Exercise requirements:
As the lines appear below, please set them down exactly, starting at the first and finishing with the one containing "From S2P Require".

Data in this exercise:

* * * * *

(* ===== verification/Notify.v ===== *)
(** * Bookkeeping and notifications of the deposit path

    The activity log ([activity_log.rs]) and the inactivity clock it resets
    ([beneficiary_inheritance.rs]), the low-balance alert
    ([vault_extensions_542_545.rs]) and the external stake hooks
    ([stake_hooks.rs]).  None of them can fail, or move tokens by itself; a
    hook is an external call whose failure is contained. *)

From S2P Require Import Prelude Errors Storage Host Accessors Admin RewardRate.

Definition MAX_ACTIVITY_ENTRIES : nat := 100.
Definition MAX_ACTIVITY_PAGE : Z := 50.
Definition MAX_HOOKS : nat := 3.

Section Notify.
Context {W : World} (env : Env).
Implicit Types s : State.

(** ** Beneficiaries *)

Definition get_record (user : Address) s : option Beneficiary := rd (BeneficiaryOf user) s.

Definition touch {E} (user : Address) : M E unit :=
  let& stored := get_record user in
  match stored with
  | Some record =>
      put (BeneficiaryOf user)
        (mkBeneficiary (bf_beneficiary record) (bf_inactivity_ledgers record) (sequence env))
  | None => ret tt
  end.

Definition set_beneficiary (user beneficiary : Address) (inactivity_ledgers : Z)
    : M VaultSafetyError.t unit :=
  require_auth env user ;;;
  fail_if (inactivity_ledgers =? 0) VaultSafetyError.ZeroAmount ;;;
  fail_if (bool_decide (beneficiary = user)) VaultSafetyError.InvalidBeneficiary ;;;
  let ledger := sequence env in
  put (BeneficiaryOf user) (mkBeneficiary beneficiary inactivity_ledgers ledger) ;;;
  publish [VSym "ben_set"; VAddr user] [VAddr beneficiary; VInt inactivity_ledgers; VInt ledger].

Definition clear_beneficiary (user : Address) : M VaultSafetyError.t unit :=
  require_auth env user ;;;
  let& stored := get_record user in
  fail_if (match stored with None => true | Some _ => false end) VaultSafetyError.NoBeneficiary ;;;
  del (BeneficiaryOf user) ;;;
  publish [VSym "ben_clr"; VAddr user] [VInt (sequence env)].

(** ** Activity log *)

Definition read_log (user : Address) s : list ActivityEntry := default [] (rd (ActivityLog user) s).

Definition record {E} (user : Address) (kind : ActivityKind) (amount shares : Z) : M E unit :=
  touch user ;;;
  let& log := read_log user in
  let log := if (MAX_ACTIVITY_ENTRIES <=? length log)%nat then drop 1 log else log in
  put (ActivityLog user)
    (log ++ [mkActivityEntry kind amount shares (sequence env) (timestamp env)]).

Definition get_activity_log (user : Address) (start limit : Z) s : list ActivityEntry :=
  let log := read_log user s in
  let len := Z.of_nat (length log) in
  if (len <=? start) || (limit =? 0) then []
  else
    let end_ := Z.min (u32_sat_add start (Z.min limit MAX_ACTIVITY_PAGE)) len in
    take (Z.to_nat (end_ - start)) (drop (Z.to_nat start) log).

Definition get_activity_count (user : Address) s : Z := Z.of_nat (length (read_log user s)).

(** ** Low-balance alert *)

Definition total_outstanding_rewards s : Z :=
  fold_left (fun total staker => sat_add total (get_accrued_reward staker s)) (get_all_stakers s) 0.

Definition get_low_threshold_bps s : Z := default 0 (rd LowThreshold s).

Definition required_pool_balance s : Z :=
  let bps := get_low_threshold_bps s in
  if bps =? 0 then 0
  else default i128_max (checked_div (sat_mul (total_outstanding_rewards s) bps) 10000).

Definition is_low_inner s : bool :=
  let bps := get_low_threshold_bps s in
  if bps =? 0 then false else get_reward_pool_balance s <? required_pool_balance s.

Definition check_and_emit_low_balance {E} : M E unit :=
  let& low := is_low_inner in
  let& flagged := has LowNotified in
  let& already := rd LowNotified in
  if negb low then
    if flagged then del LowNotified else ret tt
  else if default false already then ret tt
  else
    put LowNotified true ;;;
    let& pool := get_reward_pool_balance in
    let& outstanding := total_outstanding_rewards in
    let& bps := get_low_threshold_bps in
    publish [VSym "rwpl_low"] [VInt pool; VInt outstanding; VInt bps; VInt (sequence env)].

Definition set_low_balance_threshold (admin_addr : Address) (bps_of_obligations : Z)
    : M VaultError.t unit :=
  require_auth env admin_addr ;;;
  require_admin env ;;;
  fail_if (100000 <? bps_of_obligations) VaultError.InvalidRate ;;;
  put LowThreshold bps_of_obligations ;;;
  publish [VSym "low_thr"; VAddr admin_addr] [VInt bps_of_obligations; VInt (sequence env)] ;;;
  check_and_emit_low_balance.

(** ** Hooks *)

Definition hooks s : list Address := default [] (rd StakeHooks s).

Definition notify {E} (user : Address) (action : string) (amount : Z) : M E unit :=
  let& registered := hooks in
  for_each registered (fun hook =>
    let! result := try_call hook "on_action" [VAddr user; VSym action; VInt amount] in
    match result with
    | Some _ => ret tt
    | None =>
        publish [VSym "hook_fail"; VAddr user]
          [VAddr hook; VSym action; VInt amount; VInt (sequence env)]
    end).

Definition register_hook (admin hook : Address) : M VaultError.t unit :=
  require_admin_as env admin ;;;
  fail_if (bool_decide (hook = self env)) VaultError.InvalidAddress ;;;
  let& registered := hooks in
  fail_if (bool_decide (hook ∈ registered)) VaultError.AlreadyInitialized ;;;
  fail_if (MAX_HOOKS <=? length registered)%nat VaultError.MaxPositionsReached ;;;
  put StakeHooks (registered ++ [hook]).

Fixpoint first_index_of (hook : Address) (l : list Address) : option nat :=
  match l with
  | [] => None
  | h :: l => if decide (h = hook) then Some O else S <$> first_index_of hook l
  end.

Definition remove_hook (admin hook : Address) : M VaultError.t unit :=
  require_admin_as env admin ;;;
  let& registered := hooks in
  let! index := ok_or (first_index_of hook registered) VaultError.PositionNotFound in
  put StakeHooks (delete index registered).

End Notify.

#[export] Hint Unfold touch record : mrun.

* * * * *

Exercise solution:
(* ===== verification/Notify.v ===== *)
(** * Bookkeeping and notifications of the deposit path

    The activity log ([activity_log.rs]) and the inactivity clock it resets
    ([beneficiary_inheritance.rs]), the low-balance alert
    ([vault_extensions_542_545.rs]) and the external stake hooks
    ([stake_hooks.rs]).  None of them can fail, or move tokens by itself; a
    hook is an external call whose failure is contained. *)

From S2P Require Import Prelude Errors Storage Host Accessors Admin RewardRate.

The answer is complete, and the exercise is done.